== Segment start ==

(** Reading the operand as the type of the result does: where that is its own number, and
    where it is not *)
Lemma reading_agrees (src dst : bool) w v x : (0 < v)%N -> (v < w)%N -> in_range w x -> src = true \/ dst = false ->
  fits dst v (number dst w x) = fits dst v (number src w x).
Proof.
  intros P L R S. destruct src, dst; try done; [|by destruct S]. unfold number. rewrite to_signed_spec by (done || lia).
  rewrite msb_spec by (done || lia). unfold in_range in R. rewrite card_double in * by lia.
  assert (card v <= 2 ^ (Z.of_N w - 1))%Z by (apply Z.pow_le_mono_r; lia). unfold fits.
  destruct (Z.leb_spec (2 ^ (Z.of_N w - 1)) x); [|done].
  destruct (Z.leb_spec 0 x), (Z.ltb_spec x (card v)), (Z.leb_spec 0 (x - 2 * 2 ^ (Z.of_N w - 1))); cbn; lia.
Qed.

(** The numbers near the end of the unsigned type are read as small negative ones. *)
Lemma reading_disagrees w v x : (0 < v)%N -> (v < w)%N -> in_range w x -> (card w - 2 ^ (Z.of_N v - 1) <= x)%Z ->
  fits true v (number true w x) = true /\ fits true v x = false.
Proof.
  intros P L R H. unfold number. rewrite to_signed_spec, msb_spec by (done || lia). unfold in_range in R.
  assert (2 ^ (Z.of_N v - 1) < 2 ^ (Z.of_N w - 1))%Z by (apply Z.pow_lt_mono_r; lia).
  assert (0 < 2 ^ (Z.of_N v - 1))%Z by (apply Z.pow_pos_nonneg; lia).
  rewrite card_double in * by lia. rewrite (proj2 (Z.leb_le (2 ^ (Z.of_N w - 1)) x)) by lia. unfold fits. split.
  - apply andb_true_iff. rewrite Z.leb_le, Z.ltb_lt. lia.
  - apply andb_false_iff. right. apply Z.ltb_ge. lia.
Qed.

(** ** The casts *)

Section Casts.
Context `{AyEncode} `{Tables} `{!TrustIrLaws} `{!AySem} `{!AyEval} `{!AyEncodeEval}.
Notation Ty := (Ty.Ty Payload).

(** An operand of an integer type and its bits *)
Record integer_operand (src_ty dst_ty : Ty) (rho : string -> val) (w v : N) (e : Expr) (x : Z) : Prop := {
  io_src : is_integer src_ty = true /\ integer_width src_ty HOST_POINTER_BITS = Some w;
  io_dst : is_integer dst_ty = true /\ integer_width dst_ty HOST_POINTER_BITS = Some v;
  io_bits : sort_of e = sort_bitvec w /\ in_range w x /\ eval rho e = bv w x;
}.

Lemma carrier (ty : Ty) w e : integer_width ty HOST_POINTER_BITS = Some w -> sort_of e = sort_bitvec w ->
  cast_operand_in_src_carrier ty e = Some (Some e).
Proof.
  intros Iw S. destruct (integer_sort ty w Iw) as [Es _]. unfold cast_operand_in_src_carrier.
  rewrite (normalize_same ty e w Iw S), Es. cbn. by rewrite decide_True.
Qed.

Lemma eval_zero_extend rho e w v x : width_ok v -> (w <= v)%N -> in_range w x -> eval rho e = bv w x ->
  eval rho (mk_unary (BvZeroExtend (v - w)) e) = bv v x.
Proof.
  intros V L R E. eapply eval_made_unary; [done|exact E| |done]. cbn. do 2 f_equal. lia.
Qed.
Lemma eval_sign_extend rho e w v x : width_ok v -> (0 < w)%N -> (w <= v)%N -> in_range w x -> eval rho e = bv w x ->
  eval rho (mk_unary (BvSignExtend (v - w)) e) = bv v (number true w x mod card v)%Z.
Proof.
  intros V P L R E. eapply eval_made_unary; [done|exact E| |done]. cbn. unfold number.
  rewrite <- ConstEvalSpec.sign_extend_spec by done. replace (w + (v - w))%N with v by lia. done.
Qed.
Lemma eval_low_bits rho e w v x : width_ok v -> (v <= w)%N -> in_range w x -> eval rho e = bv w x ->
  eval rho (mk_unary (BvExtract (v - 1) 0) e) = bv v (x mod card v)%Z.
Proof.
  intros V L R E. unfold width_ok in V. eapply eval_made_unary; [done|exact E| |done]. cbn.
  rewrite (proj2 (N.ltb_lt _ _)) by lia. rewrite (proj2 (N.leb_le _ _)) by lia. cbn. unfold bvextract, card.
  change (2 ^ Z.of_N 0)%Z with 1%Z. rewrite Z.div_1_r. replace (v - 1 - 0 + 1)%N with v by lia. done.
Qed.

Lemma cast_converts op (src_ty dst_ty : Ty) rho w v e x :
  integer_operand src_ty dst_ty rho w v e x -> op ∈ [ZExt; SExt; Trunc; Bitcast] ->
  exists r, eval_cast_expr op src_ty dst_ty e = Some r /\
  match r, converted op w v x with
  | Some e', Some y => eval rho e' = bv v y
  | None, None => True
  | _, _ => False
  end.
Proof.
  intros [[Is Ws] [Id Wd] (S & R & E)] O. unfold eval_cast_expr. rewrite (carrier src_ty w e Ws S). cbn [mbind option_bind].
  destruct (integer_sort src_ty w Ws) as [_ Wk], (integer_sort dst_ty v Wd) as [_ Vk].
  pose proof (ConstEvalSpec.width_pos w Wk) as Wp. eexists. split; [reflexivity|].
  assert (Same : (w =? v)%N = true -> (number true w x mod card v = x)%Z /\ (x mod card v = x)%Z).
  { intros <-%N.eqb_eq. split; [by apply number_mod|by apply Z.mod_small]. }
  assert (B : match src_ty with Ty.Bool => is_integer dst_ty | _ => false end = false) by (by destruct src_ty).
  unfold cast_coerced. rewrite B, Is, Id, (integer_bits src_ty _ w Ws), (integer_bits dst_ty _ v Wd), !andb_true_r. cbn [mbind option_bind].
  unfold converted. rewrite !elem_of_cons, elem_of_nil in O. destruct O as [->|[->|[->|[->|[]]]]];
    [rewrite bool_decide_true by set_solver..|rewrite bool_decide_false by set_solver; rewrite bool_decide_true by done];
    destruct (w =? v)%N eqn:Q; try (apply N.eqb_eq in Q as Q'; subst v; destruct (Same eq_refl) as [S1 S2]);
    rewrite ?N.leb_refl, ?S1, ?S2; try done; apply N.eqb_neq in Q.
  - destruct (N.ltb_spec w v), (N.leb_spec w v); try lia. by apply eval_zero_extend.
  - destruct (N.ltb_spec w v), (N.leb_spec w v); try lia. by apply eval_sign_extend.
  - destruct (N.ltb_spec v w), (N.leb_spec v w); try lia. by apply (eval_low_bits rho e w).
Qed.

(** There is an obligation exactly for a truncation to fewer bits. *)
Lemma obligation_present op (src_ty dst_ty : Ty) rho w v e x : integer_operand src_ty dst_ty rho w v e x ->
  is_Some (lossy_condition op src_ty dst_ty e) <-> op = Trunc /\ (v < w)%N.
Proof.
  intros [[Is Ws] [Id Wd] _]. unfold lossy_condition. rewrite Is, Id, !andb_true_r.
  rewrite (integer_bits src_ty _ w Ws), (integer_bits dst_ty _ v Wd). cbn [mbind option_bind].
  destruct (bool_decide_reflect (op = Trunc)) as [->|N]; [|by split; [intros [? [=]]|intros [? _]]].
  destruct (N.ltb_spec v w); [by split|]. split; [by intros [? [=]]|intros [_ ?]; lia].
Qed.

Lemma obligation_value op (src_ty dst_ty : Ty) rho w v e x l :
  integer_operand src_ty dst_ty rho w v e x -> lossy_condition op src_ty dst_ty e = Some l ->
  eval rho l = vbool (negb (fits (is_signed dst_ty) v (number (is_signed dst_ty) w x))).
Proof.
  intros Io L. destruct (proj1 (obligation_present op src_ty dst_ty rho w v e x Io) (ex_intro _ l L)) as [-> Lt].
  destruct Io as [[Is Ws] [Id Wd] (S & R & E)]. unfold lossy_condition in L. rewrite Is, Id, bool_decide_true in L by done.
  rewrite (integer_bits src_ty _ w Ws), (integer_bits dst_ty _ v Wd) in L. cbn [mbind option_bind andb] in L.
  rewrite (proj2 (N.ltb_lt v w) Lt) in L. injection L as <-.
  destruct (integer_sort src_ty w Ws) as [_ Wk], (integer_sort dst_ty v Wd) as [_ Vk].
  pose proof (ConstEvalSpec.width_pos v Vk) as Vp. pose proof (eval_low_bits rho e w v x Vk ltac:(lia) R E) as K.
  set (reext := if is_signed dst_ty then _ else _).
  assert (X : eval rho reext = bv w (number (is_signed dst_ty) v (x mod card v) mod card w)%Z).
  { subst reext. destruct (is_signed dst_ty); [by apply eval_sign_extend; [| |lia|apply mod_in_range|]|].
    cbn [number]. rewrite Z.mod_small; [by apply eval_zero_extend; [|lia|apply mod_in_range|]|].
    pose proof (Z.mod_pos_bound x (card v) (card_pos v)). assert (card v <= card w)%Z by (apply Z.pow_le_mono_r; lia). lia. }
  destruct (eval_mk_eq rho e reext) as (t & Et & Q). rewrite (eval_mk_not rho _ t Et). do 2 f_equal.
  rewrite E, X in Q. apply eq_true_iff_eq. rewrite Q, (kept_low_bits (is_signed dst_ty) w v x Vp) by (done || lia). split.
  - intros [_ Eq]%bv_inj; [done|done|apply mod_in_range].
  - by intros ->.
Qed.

== Segment end ==

== ACTION ITEM ==
Whenever a line includes the word "fits", pull it out of the entries.

== FINISHED TASK ==
  fits dst v (number dst w x) = fits dst v (number src w x).
  assert (card v <= 2 ^ (Z.of_N w - 1))%Z by (apply Z.pow_le_mono_r; lia). unfold fits.
  fits true v (number true w x) = true /\ fits true v x = false.
  rewrite card_double in * by lia. rewrite (proj2 (Z.leb_le (2 ^ (Z.of_N w - 1)) x)) by lia. unfold fits. split.
  eval rho l = vbool (negb (fits (is_signed dst_ty) v (number (is_signed dst_ty) w x))).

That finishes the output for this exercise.